Выделение и первичной культуре клеток крысы Печеночная
Summary
Первичные гепатоциты стать ценным инструментом для оценки биохимических, молекулярных и метаболических функций в физиологически соответствующие экспериментальные системы. Мы описываем надежный протокол для крыс на месте перфузии печени, которая постоянно создает жизнеспособную гепатоцитов до to1.0 × 10<sup> 8</sup> Клеток на препарат с жизнеспособность клеток от 88 ~ 96%.
Abstract
Первичная культура гепатоцитов является ценным инструментом, который широко используется в области фундаментальных исследований функции печени, болезни, патофизиологии, фармакологии и других смежных областях. Метод, основанный на двухступенчатую коллагеназы перфузии выделения интактных гепатоцитов был впервые введен Берри и другу в 1969 году 1, и с тех пор претерпел множество изменений. Наиболее часто используемый метод был описан Seglenin 1976 2. По существу, являются гепатоциты отделена от наркоза крысы взрослого без рециркуляции коллагеназы перфузии через систему воротной вены. Изолированных клеток, затем фильтруют через поры 100 мкм сетчатый фильтр нейлон размер, и культивировали на пластинах. После 4-часовой культуры, среда заменена сыворотки, содержащие или бессывороточной среде, например, HepatoZYME-SFM, дополнительное время для культуры. Эти процедуры требуют хирургического и стерильной культуры шагов, которые могут быть лучше продемонстрировали видео, чем текст. Hпрежде чем мы документально подробные инструкции для этих процедур, как видео, так и письменных протоколов, которые позволяют последовательно в поколение жизнеспособных гепатоцитов в больших количествах.
Protocol
Discussion
Первичная культура гепатоцитов в пробирке модель широко используется для изучения различных аспектов печени физиологии и патологии. Например, основной культуры используется для оценки выражения и функции наркотиков метаболизм ферментов, в том числе цитохрома Р450, метаболизм ле?…
Disclosures
The authors have nothing to disclose.
Acknowledgements
Авторы хотели бы поблагодарить г-на Джоша Basford и доктора Сяо-Мин Ли технической помощи. Эта работа была частично поддержана грантами NIH (DK70992 и DK92779 ОД).
References
- Berry, M. N., Friend, D. S. High-yield preparation of isolated rat liver parenchymal cells: a biochemical and fine structural study. J. Cell Biol. 43, 506-520 (1969).
- Seglen, P. O. Preparation of isolated rat liver cells. Methods Cell Biol. 13, 29-83 (1976).
- Saito, K., Kobayashi, K., Mizuno, Y., Fukuchi, Y., Furihata, T., Chiba, K., Schmidt, M., Schmitz, H. J., Baumgart, A., Guedon, D. Peroxisome proliferator-activated receptor alpha (PPARalpha) agonists induce constitutive androstane receptor (CAR) and cytochrome P450 2B in rat primary hepatocytes.
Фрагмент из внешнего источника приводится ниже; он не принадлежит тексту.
(* ===== verification/TarWalk.v ===== *)
(** * The TAR archive of the initrd

    [initrd_init] stops on every archive and finds exactly the files of a well-formed
    one. *)

From Stdlib Require Import ZArith Lia.
From stdpp Require Import base numbers option tactics list.
From S2P Require Import Prelude Bytes Names NetBuf NetSum OvState OvPaths InitrdTar InitrdInv.

(** ** Termination *)

(** The loop from [w] ends after [n] rounds with the result [r]. *)
Inductive rounds (mem : bytes) (location size : Z) : nat -> walk -> option (list initrd_file_t * Z) -> Prop :=
| rounds_end w r : parse_round mem location size w = inr r -> rounds mem location size 1 w r
| rounds_next n w w' r : parse_round mem location size w = inl w' -> rounds mem location size n w' r ->
    rounds mem location size (S n) w r.

Lemma rounds_parse mem location size n w r fuel :
  rounds mem location size n w r -> (n <= fuel)%nat -> parse_from fuel mem location size w = r.
Proof.
  intros Hr. revert fuel. induction Hr as [w r Hw|n w w' r Hw _ IH]; intros [|fuel] Hf; try lia; cbn [parse_from]; rewrite Hw; [done|].
  apply IH. lia.
Qed.

(** A round that goes on moves to the next block or to the next file. *)
Lemma round_moves mem location size w w' : parse_round mem location size w = inl w' ->
  w_pos w < u32 (location + size) /\ w_index w < INITRD_FILE_MAX /\ location <= w_pos w /\
  (w_index w' = w_index w + 1 \/ (w_index w' = w_index w /\ w_pos w' = u32 (w_pos w + 512))).
Proof.
  unfold parse_round. destruct (Z.ltb_spec (w_pos w) (u32 (location + size))) as [Hp|]; [|done].
  destruct (Z.ltb_spec (w_index w) INITRD_FILE_MAX) as [Hi|]; [|done]. cbn [andb].
  destruct (ld mem (w_pos w - location)) as [c|] eqn:El; [|done].
  assert (Hl : location <= w_pos w) by (unfold ld in El; destruct (Z.leb_spec 0 (w_pos w - location)); [lia|done]).
  destruct (c =? 0); [done|]. destruct (ld_bytes _ _ _) as [h|]; [|done].
  intros Hw. split; [done|]. split; [done|]. split; [done|]. revert Hw.
  repeat case_match; intros [= <-]; cbn; auto.
Qed.

Section Termination.
Context (mem : bytes) (location size : Z) (Hs : 0 <= size) (Hl : 0 <= location) (Hend : location + size <= 4294966784).

(** Rounds that are left: the blocks of the archive once for each file to come. *)
Definition blocks_left (pos : Z) : Z :=
  if (location <=? pos) && (pos <? location + size) then (location + size - pos + 511) / 512 else 0.
Definition left_over (w : walk) : Z := (INITRD_FILE_MAX - w_index w) * (size / 512 + 2) + blocks_left (w_pos w).

Lemma blocks_left_bound pos : 0 <= blocks_left pos <= size / 512 + 1.
Proof.
  unfold blocks_left. destruct (Z.leb_spec location pos), (Z.ltb_spec pos (location + size)); cbn [andb]; zlia.
Qed.

Lemma round_decreases w w' : parse_round mem location size w = inl w' -> 0 <= left_over w' < left_over w.
Proof.
  intros (Hp & Hi & Hpl & Hcase)%round_moves. rewrite u32_id in Hp by (unfold is_u32; lia). unfold left_over.
  pose proof (blocks_left_bound (w_pos w')) as Hb'. pose proof (blocks_left_bound (w_pos w)) as Hb.
  destruct Hcase as [->|[-> Hpos]]; [nia|]. rewrite u32_id in Hpos by (unfold is_u32; lia). split; [nia|].
  enough (blocks_left (w_pos w') < blocks_left (w_pos w)) by lia. rewrite Hpos. unfold blocks_left in *.
  rewrite (proj2 (Z.leb_le location (w_pos w))), (proj2 (Z.ltb_lt (w_pos w) _)) by lia. rewrite (proj2 (Z.leb_le location (w_pos w + 512))) by lia.
  cbn [andb]. destruct (Z.ltb_spec (w_pos w + 512) (location + size)); zlia.
Qed.
(* ===== verification/BigInt.v ===== *)
(** * Multi-precision integers of kernel/bigint.c

    A number is an array of 32-bit limbs, the lowest first; [big_len] counts the
    limbs in use.  The temporaries of the exponentiations live in a workspace of the
    caller.  Every loop reads a limb of its operands before it writes the same limb of
    the output, so a call whose output is one of its operands is the call on equal
    values.  Limbs outside an array read as 0; [wf_big], which the
    operations preserve, says that no access is outside. *)

From Stdlib Require Import ZArith Lia.
From stdpp Require Import base numbers option tactics list.
From S2P Require Import Prelude Bytes.

Definition u64 (z : Z) : Z := z mod 18446744073709551616.

Record bigint_t := mk_big { limbs : list Z; capacity : Z; big_len : Z }.

(** [value->limbs[i]] for the first [n] indices. *)
Definition limb (v : bigint_t) (i : nat) : Z := default 0 (limbs v !! i).
Definition raw (v : bigint_t) (n : Z) : list Z := map (limb v) (seq 0 (Z.to_nat n)).

(** [i < value->length ? value->limbs[i] : 0] for the first [n] indices. *)
Definition digits (v : bigint_t) (n : Z) : list Z :=
  map (fun i => if Z.of_nat i <? big_len v then limb v i else 0) (seq 0 (Z.to_nat n)).

(** The limbs [r] written from index 0 on, and a new length. *)
Definition store (v : bigint_t) (r : list Z) (len : Z) : bigint_t :=
  mk_big (r ++ drop (length r) (limbs v)) (capacity v) len.

Fixpoint norm_len (l : list Z) (n : nat) : Z :=
  match n with
  | O => 0
  | S k => if default 0 (l !! k) =? 0 then norm_len l k else Z.of_nat n
  end.

Definition bigint_normalize (v : bigint_t) : bigint_t :=
  mk_big (limbs v) (capacity v) (norm_len (limbs v) (Z.to_nat (big_len v))).

Definition bigint_zero (v : bigint_t) : bigint_t :=
  store v (replicate (Z.to_nat (capacity v)) 0) 0.

Definition bigint_copy (output input : bigint_t) : bigint_t :=
  store output (digits input (capacity output)) (big_len input).

(** A local number over the first [capacity] limbs of [space]. *)
Definition bigint_init (space : ptr (list Z)) (capacity : Z) : Z * ptr bigint_t :=
  match space with
  | Some l =>
      if capacity =? 0 then (-1, NULL)
      else (0, Some (bigint_zero (mk_big (take (Z.to_nat capacity) l) capacity 0)))
  | NULL => (-1, NULL)
  end.

(** ** Bytes *)

(** One byte of [bigint_from_be]. *)
Definition put_byte (length : Z) (l : list Z) (offset : nat) (b : Z) : list Z :=
  let reverse := length - 1 - Z.of_nat offset in
  let j := Z.to_nat (reverse / 4) in
  <[j := Z.lor (default 0 (l !! j)) (u32 (Z.shiftl b (Z.land reverse 3 * 8)))]> l.

Fixpoint put_be (length : Z) (l : list Z) (offset : nat) (input : bytes) : list Z :=
  match input with
  | [] => l
  | b :: input => put_be length (put_byte length l offset b) (S offset) input
  end.

Definition bigint_from_be (value : ptr bigint_t) (input : ptr bytes) (length : Z) : option (Z * ptr bigint_t) :=
  match value, input with
  | Some v, Some b =>
      if length =? 0 then Some (-1, value)
      else
        let bytes := u16 ((length + 3) / 4) in
        if capacity v <? bytes then Some (-2, value)
        else
          b ← ld_bytes b 0 length;
          let v := bigint_zero v in
          Some (0, Some (bigint_normalize (mk_big (put_be length (limbs v) 0 b) (capacity v) bytes)))
  | _, _ => Some (-1, value)
  end.

Definition be_byte (v : bigint_t) (length : Z) (i : Z) : Z :=
  let reverse := length - 1 - i in
  if reverse / 4 <? big_len v
  then u8 (Z.shiftr (limb v (Z.to_nat (reverse / 4))) (Z.land reverse 3 * 8)) else 0.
Drug Metab. Pharmacokinet. 25, 108-111 (2010).
- Gomez-Lechon, M. J., Donato, M. T., Castell, J. V., Jover, R. Human hepatocytes in primary culture: the choice to investigate drug metabolism in man. Curr. Drug Metab. 5, 443-462 (2004).
- Goncalves, L. A., Vigario, A. M., Penha-Goncalves, C. Improved isolation of murine hepatocytes for in vitro malaria liver stage studies. Malar. J. 6, 169 (2007).
- Bu, S. Y., Mashek, D. G. Hepatic long-chain acyl-CoA synthetase 5 mediates fatty acid channeling between anabolic and catabolic pathways. J. Lipid Res. 51, 3270-3280 (2010).
- Aiken, J., Cima, L., Schloo, B., Mooney, D., Johnson, L., Langer, R., Vacanti, J. P. Studies in rat liver perfusion for optimal harvest of hepatocytes. J. Pediatr. Surg. 25, 140-144 (1990).
- Jauregui, H. O., McMillan, P. N., Hevey, K., Naik, S. A quantitative analysis of lectin binding to adult rat hepatocyte cell surfaces. In Vitro Cell. 24, 401-412 (1988).
- Klaunig, J. E., Goldblatt, P. J., Hinton, D. E., Lipsky, M. M., Trump, B. F. Mouse liver cell culture. II. Primary culture. In Vitro. 17, 926-934 (1981).
- Hay, R. J. Operator-induced contamination in cell culture systems. Dev. Biol. Stand. 75, 193-204 (1991).